由表5可以看出,经过超高压和热处理后,LOX和PLA2活性均与α-螺旋呈显著正相关;超高压组的LOX与热处理组的ADH均与β-折叠呈显著负相关,相关系数分别是0.935(P<0.01)、0.851(P<0.05);热处理组的LOX和超高压处理组的AAT与β-转角相关较强(P<0.01),相关系数分别是-0.960、0.776;超高压组的LOX与热处理组的PLA2均与无规则卷曲有显著负相关(P<0.05);不同处理的LOX、PLA2以及超高压处理的ADH均与荧光强度有显著相关。

表5 不同处理中四种酶活性与结构的相关性分析

酶是大分子，通常具有多级结构,分子结构的变化与活性的关系密切相关[28]。超高压处理是一种高强度动力作用,可能会破坏酶分子的高级结构并影响到活性。在对草莓汁的研究中也得出类似结论,酶空间结构的改变对酶活性有较大影响[29]。钟葵等[30]采用高压脉冲电场对LOX酶构象的研究发现,随着电场强度的增强,LOX酶分子中α-螺旋含量及酶活性降低,β-折叠含量增加,且与α-螺旋及β-折叠的含量呈良好的线性关系(R2>0.900)。Dallet等[31]发现酵母醇脱氢酶(YADH)的活性通过压力的增加而持续被抑制,同时不同压力对酶荧光强度有一定影响,进而对活性产生正面或负面影响。邱春江[17]发现温度大于70 ℃,LOX的α-螺旋、β-折叠含量降低,逐渐变成松散状态,进一步导致LOX变性,酶活降低,这与本实验结论类似。胡国洲[32]研究微波处理后活性与β-折叠含量又较强相关性。
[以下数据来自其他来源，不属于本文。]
Lemma parse_bindings_inv n bs r bs' r' : Forall is_byte r -> parse_bindings n bs r = inl (bs', r') ->
  exists l, length l = n /\ bs' = bs ++ l /\ Forall binding_encodable l /\ bindings_valid bs l /\ Forall is_byte r' /\
    (Forall (fun b => b_floating_point_param b = false) l -> r = concat (map enc_binding l) ++ r').
Proof.
  revert bs r. induction n as [|n IH]; intros bs r Hb; cbn [parse_bindings].
  - intros [= <- <-]. exists []. by rewrite app_nil_r.
  - unfold AppendParsedBinding. destruct (ReadParsedBinding r) as [[b r1]|] eqn:E; [|done]. cbn [reading or_reject].
    apply read_binding_inv in E as (He & Hb1 & Er); [|done].
    destruct (ValidateParsedBinding bs b) eqn:Ev; [done|]. cbn [unless or_reject]. intros Hp.
    destruct (IH _ _ Hb1 Hp) as (l & <- & -> & Hl & Hv & Hb' & Er'). exists (b :: l). split; [done|]. split; [by rewrite <- app_assoc|].
    split; [by constructor|]. split; [by apply bindings_valid_cons|]. split; [done|]. intros [Hf Hfl]%Forall_cons. cbn [map concat].
    by rewrite <- app_assoc, <- Er', <- Er.
Qed.

(** ** Nodes *)
Lemma read_node_enc n r : node_encodable n -> ComputeIntermediateFormatValid (n_format n) = true -> ReadParsedNode (enc_node n ++ r) = inl (n, r).
Proof.
  intros (Hl & Hr & Ha) Hf. unfold enc_node, ReadParsedNode. rewrite <- !app_assoc. cbn [app read_u8 mbind option_bind].
  do 3 (rewrite read_u32_enc by done; cbn [mbind option_bind]). rewrite read_format_enc. cbn [mbind option_bind reading or_reject].
  rewrite op_code_of. cbn [reading or_reject]. rewrite Hf. by destruct n.
Qed.

Lemma op_of_code_inv code op : op_of_code code = Some op -> op_code op = code.
Proof.
  unfold op_of_code. intros H. apply zget_Some in H as [Hc H].
  assert (forall i, Op.all !! i = Some op -> op_code op = Z.of_nat i) as G.
  { intros i Hi. do 63 (destruct i as [|i]; [cbn in Hi; injection Hi as <-; reflexivity|]). by destruct i. }
  rewrite (G _ H). lia.
Qed.

Lemma read_node_inv r n r' : Forall is_byte r -> ReadParsedNode r = inl (n, r') ->
  r = enc_node n ++ r' /\ node_encodable n /\ ComputeIntermediateFormatValid (n_format n) = true /\ Forall is_byte r'.
Proof.
  intros Hb. unfold ReadParsedNode. destruct r as [|op r]; [done|]. cbn [read_u8 mbind option_bind]. apply Forall_cons in Hb as [_ Hb].
  destruct (read_u32 r) as [[lhs r1]|] eqn:E1; [|done]. cbn [mbind option_bind]. apply read_u32_inv in E1 as (-> & Hl & Hb1); [|done].
  destruct (read_u32 r1) as [[rhs r2]|] eqn:E2; [|done]. cbn [mbind option_bind]. apply read_u32_inv in E2 as (-> & Hr & Hb2); [|done].
  destruct (read_u32 r2) as [[aux r3]|] eqn:E3; [|done]. cbn [mbind option_bind]. apply read_u32_inv in E3 as (-> & Ha & Hb3); [|done].
  destruct (read_format r3) as [[f r4]|] eqn:E4; [|done]. cbn [mbind option_bind reading or_reject]. apply read_format_inv in E4 as (-> & Hb4); [|done].
  destruct (op_of_code op) as [o|] eqn:Eo; [|done]. cbn [reading or_reject]. destruct (ComputeIntermediateFormatValid f) eqn:Ef; [|done].
  cbn [negb]. intros [= <- <-]. split; [|done]. unfold enc_node. cbn [n_op n_lhs n_rhs n_aux n_format].
  rewrite (op_of_code_inv _ _ Eo). by rewrite <- !app_assoc.
Qed.

Definition node_accepted (p : ParsedIR) (scalar : ComputeScalar) (index : Z) (node : ParsedNode) : Prop :=
  ComputeIntermediateFormatValid (n_format node) = true /\
  (fixed_mode p scalar = true \/ ComputeFixedFormatAbsent (n_format node) = true \/ (n_op node = Op.Write /\ n_rhs node = BoundaryMask)) /\
  ValidateParsedNodeOperands p node scalar (index + 1) = None.

Lemma read_node_format r node r' : ReadParsedNode r = inl (node, r') -> ComputeIntermediateFormatValid (n_format node) = true.
Proof.
  unfold ReadParsedNode. destruct (reading _ _) as [[[[[[op lhs] rhs] aux] f] r1]|]; [|done]. cbn [or_reject].
  destruct (reading _ _) as [o|]; [|done]. cbn [or_reject]. destruct (ComputeIntermediateFormatValid f) eqn:Ef; [|done].
  by intros [= <- <-].
Qed.

Lemma AppendParsedNode_spec p scalar index count r nodes count' r' :
  AppendParsedNode p scalar index count r = inl (nodes, count', r') <->
  exists node, ReadParsedNode r = inl (node, r') /\ node_accepted p scalar index node /\ nodes = ir_nodes p ++ [node] /\
    count' = if is_write node then wrap32 (count + 1) else count.
Proof.
  unfold AppendParsedNode, node_accepted. split.
  - destruct (ReadParsedNode r) as [[node r1]|] eqn:E; [|done]. cbn [or_reject]. apply read_node_format in E as Hf.
    destruct (_ && _ && _) eqn:Eg; [done|]. destruct (ValidateParsedNodeOperands _ _ _ _) eqn:Ev; [done|]. cbn [unless or_reject].
    intros [= <- <- <-]. exists node. split; [done|]. split; [|done]. split; [done|]. split; [|done].
    destruct (fixed_mode p scalar); [by left|]. destruct (ComputeFixedFormatAbsent _); [by right; left|]. cbn in Eg.
    apply negb_false_iff, andb_prop in Eg as [?%bool_decide_eq_true ?%Z.eqb_eq]. by right; right.
  - intros (node & -> & (_ & Hg & Hv) & -> & ->). cbn [or_reject]. rewrite Hv. cbn [unless or_reject].
    destruct Hg as [-> |[-> |[-> ->]]]; [done | by rewrite andb_false_r |]. rewrite bool_decide_true, Z.eqb_refl by done. by rewrite andb_false_r.
Qed.

Definition nodes_accepted (p : ParsedIR) (scalar : ComputeScalar) (index : Z) (l : list ParsedNode) : Prop :=
  forall k node, l !! k = Some node -> node_accepted (with_nodes p (ir_nodes p ++ take k l)) scalar (index + Z.of_nat k) node.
涂宗财等[33]研究得出蛋白质的微观结构与加工压力有关,圆二色谱显示了卵清蛋白在经过不同压力加工后α-螺旋、β-折叠、β-转角和无规卷曲之间发生相互转化,且与活性有较大的相关性。

3 结论

超高压处理和热处理对LOX、ADH、AAT、PLA2酶的活性与二、三级结构有较大影响。其中随着压力的增加和不同的热处理LOX、AAT、PLA2酶活性降低,ADH活性升高;LOX经过超高压处理后α-螺旋含量明显降低,但荧光强度均高于对照组,活性与结构相关性分析中也显示α-螺旋、荧光强度均与LOX活性有强相关;ADH酶的荧光强度均低于对照组,活性与荧光强度有较大负相关;超高压处理后AAT的荧光强度均高于对照组,热处理组中AAT的荧光强度均低于对照组;经过超高压和热处理后PLA2酶α-螺旋含量有不同程度的降低,活性主要与α-螺旋、荧光强度有强烈相关性。